Gairah di Balik Tugas Dokter (Cuckold Story) – Part 14

[Nobar]

Minggu paginya, aku duduk di depan teras ditemani secangkir kopi hitam panas tanpa gula. Kopinya sudah manis karena Ada Anisa di depanku. Ia sedang menjemur pakaian.

Dari rumah sebelah, terdengar suara pintu berdecit. Mang Ujang keluar rumah sambil membawa segelas kopi juga. Kami saling menatap satu sama lain.

“Assalamualaikum, Pak,” sapa Mang Ujang sambil tersenyum.

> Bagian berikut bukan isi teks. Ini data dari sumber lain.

(** * NLT reading proxy: the in-memory cache and the fetch-on-miss path

    A shallow embedding of [src/index.ts].  The module-level [cache]
    (a JavaScript [Map<string, CacheEntry>]) is the mutable state of a
    small state-and-exception monad; the handlers are written in that
    monad in the order of the source statements.

    Modelling conventions.
    - [Date.now()] yields integer milliseconds; instants are [Z].  A
      synchronous stretch of code observes one instant, passed as [now].
      The [/reading] handler suspends once (the [await] on the upstream
      call), so it takes a second instant, [later], for the code that
      runs after the suspension.  Nothing is assumed about the order of
      the two: the wall clock may be adjusted.
    - The [Map] is a [gmap]; its iteration order (insertion order in
      JavaScript) is not modelled, so the list of [cache.entries()] is
      meaningful up to permutation.
    - A handler runs without interleaving with other handlers.
    - Console output is not modelled.
    - Strings stand for JavaScript strings whose code units are below
      256.
    - Of the platform, [Date.prototype.toISOString] follows ECMAScript
      and the [Headers] of a [Response] follow the Fetch standard; the
      wording of the [TypeError] that [Headers] throws is a parameter,
      [header_error]. *)

From Stdlib Require Import ZArith Lia Ascii String.
From stdpp Require Import base strings gmap list pretty.

Local Open Scope Z_scope.

(** ** Data model *)

(** [interface CacheEntry] (lines 5-9). *)
Record CacheEntry := mkEntry {
  data : string;
  timestamp : Z;
  date : string
}.

(** [const CACHE_TTL_MS = 60 * 60 * 1000] (line 12). *)
Definition CACHE_TTL_MS : Z := 60 * 60 * 1000.

(** A value that a JavaScript [throw] (or a rejected promise) carries:
    an [Error] object with its [message], or anything else. *)
Inductive Thrown :=
| JsError (message : string)
| JsOther.

(** A parsed URL: the part before the query and the ordered list of
    query parameters ([URLSearchParams]). *)
Record Url := mkUrl {
  href : string;
  searchParams : list (string * string)
}.

(** [URLSearchParams.prototype.get]: the first value under the name, or
    [null]. *)
Fixpoint params_get (name : string) (ps : list (string * string)) : option string :=
  match ps with
  | [] => None
  | (k, v) :: ps' => if decide (k = name) then Some v else params_get name ps'
  end.

(** [URLSearchParams.prototype.set]: overwrite the first occurrence and
    drop the later ones, or append. *)
Fixpoint params_set (name value : string) (ps : list (string * string))
  : list (string * string) :=
  match ps with
  | [] => [(name, value)]
  | (k, v) :: ps' =>
      if decide (k = name)
      then (name, value) :: filter (λ kv, kv.1 ≠ name) ps'
      else (k, v) :: params_set name value ps'
  end.

(** What the upstream service sent back: the fields of the Fetch
    [Response] that the program reads. *)
Record UpstreamResponse := mkUpstream {
  up_status : Z;
  up_statusText : string;
  up_text : string
}.
Lemma nth_map_lt {A B : Type} (h : A -> B) l i d x :
  i < length l -> nth i (map h l) d = h (nth i l x).
Proof.
  intros Hi. rewrite (nth_indep _ d (h x)) by (rewrite length_map; lia).
  apply map_nth.
Qed.

Section ReassignmentShape.

Variable Eps : Q.
Variable argsort : list Q -> list nat.
Hypothesis argsort_ok : argsort_spec argsort.

Lemma argsort_in_range v i : In i (argsort v) -> i < length v.
Proof.
  intros Hi. destruct (argsort_ok v) as [Hperm _].
  apply (Permutation_in _ Hperm) in Hi. apply in_seq in Hi. lia.
Qed.

Lemma length_argsort v : length (argsort v) = length v.
Proof.
  destruct (argsort_ok v) as [Hperm _].
  rewrite (Permutation_length Hperm). apply length_seq.
Qed.

Lemma length_selectSlots k rp fg :
  length (fst (selectSlots Eps k rp fg)) = length fg.
Proof.
  unfold selectSlots.
  destruct (k / 2 <? count_true (neverAssigned Eps fg)); cbn [fst];
    [|reflexivity].
  unfold protect. apply length_masked_assign.
Qed.

(** Reassigning a group of [d]-wide entries yields [d]-wide entries. *)
Lemma reassignGroup_widths k rp cg fg d :
  length fg = length cg ->
  Forall (fun e => length e = d) cg ->
  Forall (fun e => length e = d)
         (reassignGroup Eps argsort k rp cg fg cg).
Proof.
  intros Hl Hd. unfold reassignGroup.
  pose proof (length_selectSlots k rp fg) as Hlen.
  destruct (selectSlots Eps k rp fg) as [fg' loc]. cbn [fst] in Hlen.
  apply masked_assign_same; [assumption|].
  apply Forall_firstn. unfold gather. apply Forall_forall.
  intros e He. apply in_map_iff in He. destruct He as (i & <- & Hi).
  apply argsort_in_range in Hi. rewrite Forall_forall in Hd.
  apply Hd. apply nth_In. lia.
Qed.

Lemma map_length_const {A : Type} (l l' : list (list A)) d :
  length l = length l' ->
  Forall (fun e => length e = d) l -> Forall (fun e => length e = d) l' ->
  map (@length A) l = map (@length A) l'.
Proof.
  revert l'. induction l as [|e l IH]; intros [|e' l'] Hl H H';
    simpl in *; try discriminate; [reflexivity|].
  apply Forall_cons_iff in H, H'. destruct H, H'.
  f_equal; [congruence | apply IH; auto].
Qed.

(** One level: shape, frame, and flags of [reAssignCodebook]. *)
Lemma reAssignCodebook_level k rp cb f :
  level_shapes_ok (k, cb) f ->
  let r := reAssignCodebook Eps argsort k rp cb f in
  cb_shape (snd r) = cb_shape cb /\
  (forall g j, (Eps <= nth j (nth g f []) Eps)%Q ->
     nth j (nth g (snd r) []) [] = nth j (nth g cb []) []) /\
  fst r = concat (map2 (map2 entryMoved) (snd r) cb).
Proof.
  intros Hok r. unfold level_shapes_ok in Hok. cbn [fst snd] in Hok.
  pose proof (Forall2_length Hok) as Hlen.
  assert (Hr : snd r
               = map (fun it : nat * (Matrix Q * list Q) =>
                        reassignGroup Eps argsort k (rp (fst it))
                          (fst (snd it)) (snd (snd it)) (fst (snd it)))
                     (combine (seq 0 (length cb)) (combine cb f))).
  { unfold r. rewrite reAssignCodebook_groups. unfold enumerate.
    rewrite length_combine_same by assumption.
    rewrite <- Hlen, skipn_all, app_nil_r. reflexivity. }
  split; [|split].
  - rewrite Hr. unfold cb_shape. rewrite map_map.
    rewrite <- (map_enum_fst (map (@length Q)) cb f 0 Hlen).
    apply map_ext_in. intros [i [cg fg]] Hin. cbn [fst snd].
    apply in_combine_r in Hin.
    destruct (In_combine_Forall2 _ _ _ _ _ Hok Hin)
      as (Hcg & Hfg & d & Hd).
    apply (map_length_const _ _ d).
    + apply length_reassignGroup.
    + apply reassignGroup_widths; [congruence | assumption].
    + assumption.
  - intros g j Hused. rewrite Hr.
    destruct (Nat.lt_ge_cases g (length cb)) as [Hg | Hg].
    + rewrite (nth_map_lt _ _ g [] (0, ([], [])))
        by (rewrite length_combine, length_seq, length_combine; lia).
      rewrite (nth_enum cb f g [] [] Hlen Hg).
      cbn [fst snd]. apply reassignGroup_frame. assumption.
    + rewrite (nth_overflow (map _ _))
        by (rewrite length_map, length_combine, length_seq,
              length_combine; lia).
      rewrite (nth_overflow cb) by lia. reflexivity.
  - reflexivity.
Qed.
(** * libclamma: a shallow embedding of the inference core

    The development follows the C sources file by file:
    - [F32]      IEEE-754 binary32 arithmetic, the [float] of the sources;
    - [Sampler]  sampler.c;
    - [Quant]    quantize (session.c) and dequantize (txf.c);
    - [Smp]      the matmul dispatcher of smp.c;
    - [Wcache]   weight_cache.c;
    - [Vocab]    vocab.c;
    - [Forward]  the kernels and clamma_session_forward of session.c;
    - [Txf]      the session registry and step driver of txf.c.

    Definitions come first, the theorems about them follow. *)

From Stdlib Require Import Ascii String.
From Stdlib Require Import ZArith List Bool Lia Arith.
From Stdlib Require Import SpecFloat.
From Stdlib Require OrderedTypeEx.
Import ListNotations.
Local Close Scope string_scope.

Set Implicit Arguments.
Local Open Scope Z_scope.

(* ================================================================== *)
(** ** binary32 *)

(** The sources compute in [float].  [spec_float] at precision 24 and
    maximal exponent 128 is IEEE-754 binary32 with round-to-nearest-even,
    the arithmetic a C implementation with FLT_EVAL_METHOD 0 performs. *)
Module F32.

Definition prec : Z := 24.
Definition emax : Z := 128.

Definition f32 : Type := spec_float.

Definition add : f32 -> f32 -> f32 := SFadd prec emax.
Definition sub : f32 -> f32 -> f32 := SFsub prec emax.
Definition mul : f32 -> f32 -> f32 := SFmul prec emax.
Definition div : f32 -> f32 -> f32 := SFdiv prec emax.
Definition sqrtf : f32 -> f32 := SFsqrt prec emax.
Definition fabs : f32 -> f32 := SFabs.

  (** [a < b], [a <= b], [a == b] of C; all are false on a NaN. *)
Definition ltb : f32 -> f32 -> bool := SFltb.
Definition leb : f32 -> f32 -> bool := SFleb.
Definition eqb : f32 -> f32 -> bool := SFeqb.

  (** Conversion of an integer to [float]. *)
Definition of_Z (z : Z) : f32 := binary_normalize prec emax z 0 false.

Definition zero : f32 := S754_zero false.
Definition one : f32 := of_Z 1.
(** The environment [demo_env] with a database on which the second charset
    statement fails. *)
Definition demo_env_exec_fails : Env :=
  {| GetSecrets := demo_secrets;
     pemCerts := pemCerts demo_env;
     RegisterTLSConfig_err := fun _ => None;
     Open_err := fun _ _ => None;
     Exec_err := fun _ stmt =>
       if bool_decide (stmt = "SET CHARACTER SET utf8mb4")
       then Some "unknown character set" else None |}.

(** The environment [demo_env] with a driver that refuses the
    registration. *)
Definition demo_env_register_fails : Env :=
  {| GetSecrets := demo_secrets;
     pemCerts := pemCerts demo_env;
     RegisterTLSConfig_err := fun _ => Some "registration refused";
     Open_err := fun _ _ => None;
     Exec_err := fun _ _ => None |}.

(** A session opened earlier, and a store that holds it at handle 7. *)
Definition demo_session : SessionState :=
  {| s_backend := Postgres;
     s_descriptor := {| d_User := "u"; d_Password := "p"; d_Host := "h";
                        d_Database := "d"; d_Options := None |};
     s_maxOpenConns := Some 3; s_maxIdleConns := None;
     s_connMaxLifetime := None; s_executed := ["SELECT 1"] |}.

Definition demo_state_with_session : State :=
  {| maps := maps demo_state; tlsConfigRegistry := {[ "other-ca" := ["x"] ]};
     sessions := {[ 7%positive := demo_session ]}; trace := [] |}.

(** The MySQL demo configuration with a given CA-certificate selector. *)
Definition demo_mysql_ca (caCert : SecretKeySelector) : MySQLConfig.t :=
  demo_mysql "argo_workflows" (secret "db-creds" "username")
    (secret "db-creds" "password") caCert.

(** A call returns a session or an error, never both and never neither; a
    returned session is a new one, and it is open. *)
Definition session_xor_error (st : State) (res : Ret * State) : Prop :=
  (ret_session (fst res) = None <-> ret_error (fst res) <> None)
  /\ forall h, ret_session (fst res) = Some h ->
       sessions st !! h = None /\ is_Some (sessions (snd res) !! h).

(** The calls the PostgreSQL builder may make. *)
Definition postgres_call (ev : Event) : bool :=
  match ev with
  | EvGetSecrets _ _ _ _ | EvOpen Postgres _ _
  | EvSetMaxOpenConns _ | EvSetMaxIdleConns _ | EvSetConnMaxLifetime _ => true
  | _ => false
  end.

(** A call registers TLS configurations under the name "argo-ca-cert" only,
    leaves every other entry of the registry alone, and leaves the whole
    registry alone unless a registration succeeded. *)
Definition registry_frame (st : State) (res : Ret * State) : Prop :=
  (forall key ok,
     EvRegisterTLSConfig key ok ∈ events_since st (snd res) -> key = "argo-ca-cert")
  /\ (forall key, key <> "argo-ca-cert" ->
        tlsConfigRegistry (snd res) !! key = tlsConfigRegistry st !! key)
  /\ ((forall key, EvRegisterTLSConfig key true ∉ events_since st (snd res)) ->
      tlsConfigRegistry (snd res) = tlsConfigRegistry st).

(** ** Proof support *)

Lemma events_since_app st st' evs :
  trace st' = trace st ++ evs -> events_since st st' = evs.
Proof. unfold events_since. intros ->. by rewrite drop_app_length. Qed.

Lemma alter_setters (pool : ConnectionPool) (session : Session)
    (m : gmap Session SessionState) :
  alter (with_connMaxLifetime (ConnMaxLifetime pool)) session
    (alter (with_maxIdleConns (MaxIdleConns pool)) session
       (alter (with_maxOpenConns (MaxOpenConns pool)) session m))
  = alter (with_pool pool) session m.
Proof.
  apply map_eq; intros h. destruct (decide (session = h)) as [<-|Hne].
  - rewrite !lookup_alter_eq. destruct (m !! session) as [s|]; reflexivity.
  - by rewrite !lookup_alter_ne.
Qed.

Lemma alter_configured_None (session : Session) (m : gmap Session SessionState) :
  alter (configured None) session m = m.
Proof.
  apply map_eq; intros h. destruct (decide (session = h)) as [<-|Hne].
  - rewrite lookup_alter_eq. by destruct (m !! session).
  - by rewrite lookup_alter_ne.
Qed.

(** What [ConfigureDBSession] does, as one equation. *)
Lemma ConfigureDBSession_eq (session : Session) (persistPool : option ConnectionPool)
    (st : State) :
  ConfigureDBSession session persistPool st
  = (Next session,
     {| maps := maps st; tlsConfigRegistry := tlsConfigRegistry st;
        sessions := alter (configured persistPool) session (sessions st);
        trace := trace st ++ pool_events persistPool |}).
Proof.
  destruct persistPool as [pool|]; unfold ConfigureDBSession, bind, pure,
    SetMaxOpenConns, SetMaxIdleConns, SetConnMaxLifetime, emit, set_sessions; simpl.
  - rewrite alter_setters, <- !app_assoc. reflexivity.
  - rewrite app_nil_r, alter_configured_None. by destruct st.
Qed.

(** A new handle differs from every handle in use. *)
Lemma fresh_ne_lookup (m : gmap positive SessionState) (h : positive) :
  is_Some (m !! h) -> fresh (dom m) <> h.
Proof.
  intros Hsome Heq. apply elem_of_dom in Hsome. rewrite <- Heq in Hsome.
  by apply is_fresh in Hsome.
Qed.

(** *** Symbolic execution of the builders *)

(** Unfold the code and the store operations down to record literals. *)
Ltac eval_code :=
  cbv beta iota zeta delta
    [CreateDBSession CreatePostGresDBSession CreateMySQLDBSession
     run bind pure return_ orReturn util_GetSecrets new_map map_store
     x509_AppendCertsFromPEM mysqldriver_RegisterTLSConfig db_Open
     SetMaxOpenConns SetMaxIdleConns SetConnMaxLifetime Exec fst snd negb
     maps tlsConfigRegistry sessions trace emit set_maps set_registry set_sessions
     map_at read_settings ConnectionURL.User ConnectionURL.Password ConnectionURL.Host
     ConnectionURL.Database ConnectionURL.Options
     pool_events configured with_pool with_executed
     s_backend s_descriptor s_maxOpenConns s_maxIdleConns s_connMaxLifetime s_executed
     fmap option_fmap option_map from_option id].

(** One step: simplify a lookup in the store, or reuse what is known about
    the scrutinee of a blocked [match], or split on the answer of a
    collaborator or on a test of the configuration. *)
Ltac code_step :=
  lazymatch goal with
  | |- context [ConfigureDBSession ?h ?p ?s] => rewrite (ConfigureDBSession_eq h p s)
  | |- context [<[?i := ?x]> ?m !! ?i] => rewrite (lookup_insert_eq m i x)
  | |- context [alter ?f ?i ?m !! ?i] => rewrite (lookup_alter_eq f m i)
  | |- context [<[?i := ?x]> (<[?i := ?y]> ?m)] => rewrite (insert_insert_eq m i x y)
  | H : ?x = _ |- context [match ?x with _ => _ end] => rewrite H
  | H : ?P |- context [bool_decide ?P] => rewrite (bool_decide_eq_true_2 P H)
  | H : ~ ?P |- context [bool_decide ?P] => rewrite (bool_decide_eq_false_2 P H)
  | |- context [bool_decide ?P] => destruct (bool_decide_reflect P)
  | |- context [match GetSecrets ?E ?a ?b ?c with _ => _ end] =>
      destruct (GetSecrets E a b c) eqn:?
  | |- context [match pemCerts ?E ?a with _ => _ end] => destruct (pemCerts E a) eqn:?
  | |- context [match RegisterTLSConfig_err ?E ?a with _ => _ end] =>
      destruct (RegisterTLSConfig_err E a) eqn:?
  | |- context [match Open_err ?E ?a ?b with _ => _ end] =>
      destruct (Open_err E a b) eqn:?
  | |- context [match Exec_err ?E ?a ?b with _ => _ end] =>
      destruct (Exec_err E a b) eqn:?
  | |- context [match MySQLConfig.Options ?c with _ => _ end] =>
      destruct (MySQLConfig.Options c) eqn:?
  | |- context [if PostgreSQLConfig.SSL ?c then _ else _] =>
      destruct (PostgreSQLConfig.SSL c) eqn:?
  end;
  eval_code.

Ltac run_code := eval_code; repeat code_step.

(** Run a builder once: from [f st = (r, st') -> G], one goal per path, with
    [r] and [st'] replaced in [G] by what the path returns. *)
Ltac run_paths := run_code; intros [<- <-]%pair_equal_spec.

(** Read [events_since] off a trace that extends the initial one. *)
Ltac norm_events :=
  unfold events_since; cbn [trace];
  rewrite <- ?app_assoc; rewrite ?length_app; cbn [length app];
  rewrite ?drop_app_add, ?drop_app_length, ?drop_all; cbn [drop].
Definition assign_token (lv : logger_levels) (p : sstring) : logger_levels :=
  match token_key p, token_value p with
  | Some k, Some v => assign k v lv
  | _, _ => lv
  end.

(** All the tokens of all the occurrences of the option, in order. *)
Definition all_tokens (input : list sstring) : list sstring :=
  flat_map sregex_token_iterator input.

(** The text of one entry, ["name=level"]. *)
Definition entry_text (e : sstring * sstring) : sstring :=
  fst e ++ "="%char :: snd e.

(** An entry that can be told apart again once written: no ['='] or [':'] in
    the name, no [':'] in the level. *)
Definition separable (e : sstring * sstring) : Prop :=
  ~ In "="%char (fst e) /\ ~ In ":"%char (fst e) /\ ~ In ":"%char (snd e).

(** Levels that can be written and read back: at least one entry, one entry
    per name, every entry separable, and no more entries than an [int]
    counts. *)
Definition printable (lv : logger_levels) : Prop :=
  lv <> []
  /\ NoDup (map fst lv)
  /\ Forall separable lv
  /\ Z.of_nat (List.length lv) <= Int32.max_signed.

Definition no_whitespace (s : sstring) : Prop :=
  Forall (fun c => isspace c = false) s.

End LogCliNotions.

(** * Tuple utilities ([util/tuple_utils.hh])

    The functions are templates over the element types of a [std::tuple].
    Here the C++ types in play are the members of [type], the values of a
    type [T] are those of [object T], and a tuple is the list of its elements,
    each a value together with its static type.  What does not compile
    ([std::get] with an index past the end, a [tuple_filter] with no matching
    specialisation) is [None]. *)
Module tuple_utils.

Section Tuples.
Variable type : Type.
Variable object : type -> Type.

Definition element : Type := {T : type & object T}.
Definition tuple : Type := list element.

Definition type_of (e : element) : type := projT1 e.

(** [std::tuple<Elements...>], the type of a tuple. *)
Definition tuple_type (t : tuple) : list type := map type_of t.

“Waalaikumsalam, Mang. Ngopi bareng sini,” ucapku sambil menunjuk ke kursi di sampingku.

Mang Ujang mengangguk sambil berjalan dan duduk di sampingku. Kami mulai berbicara tentang hal-hal umum, seperti kondisi kesehatan warga desa dan pekerjaan masing-masing.

Seiring kami berbicara, aku bisa melihat mata pria gemuk itu sering kali melirik ke arah Anisa yang sedang menjemur pakaian di depan kami.

Anisa pagi ini mengenakan kaos oversize berwarna putih dan celana hot pants hitam. Pantatnya yang bahenol membuat Mang Ujang sesekali meneguk ludah. Karena sadar akan hal itu, refleks aku menggodanya.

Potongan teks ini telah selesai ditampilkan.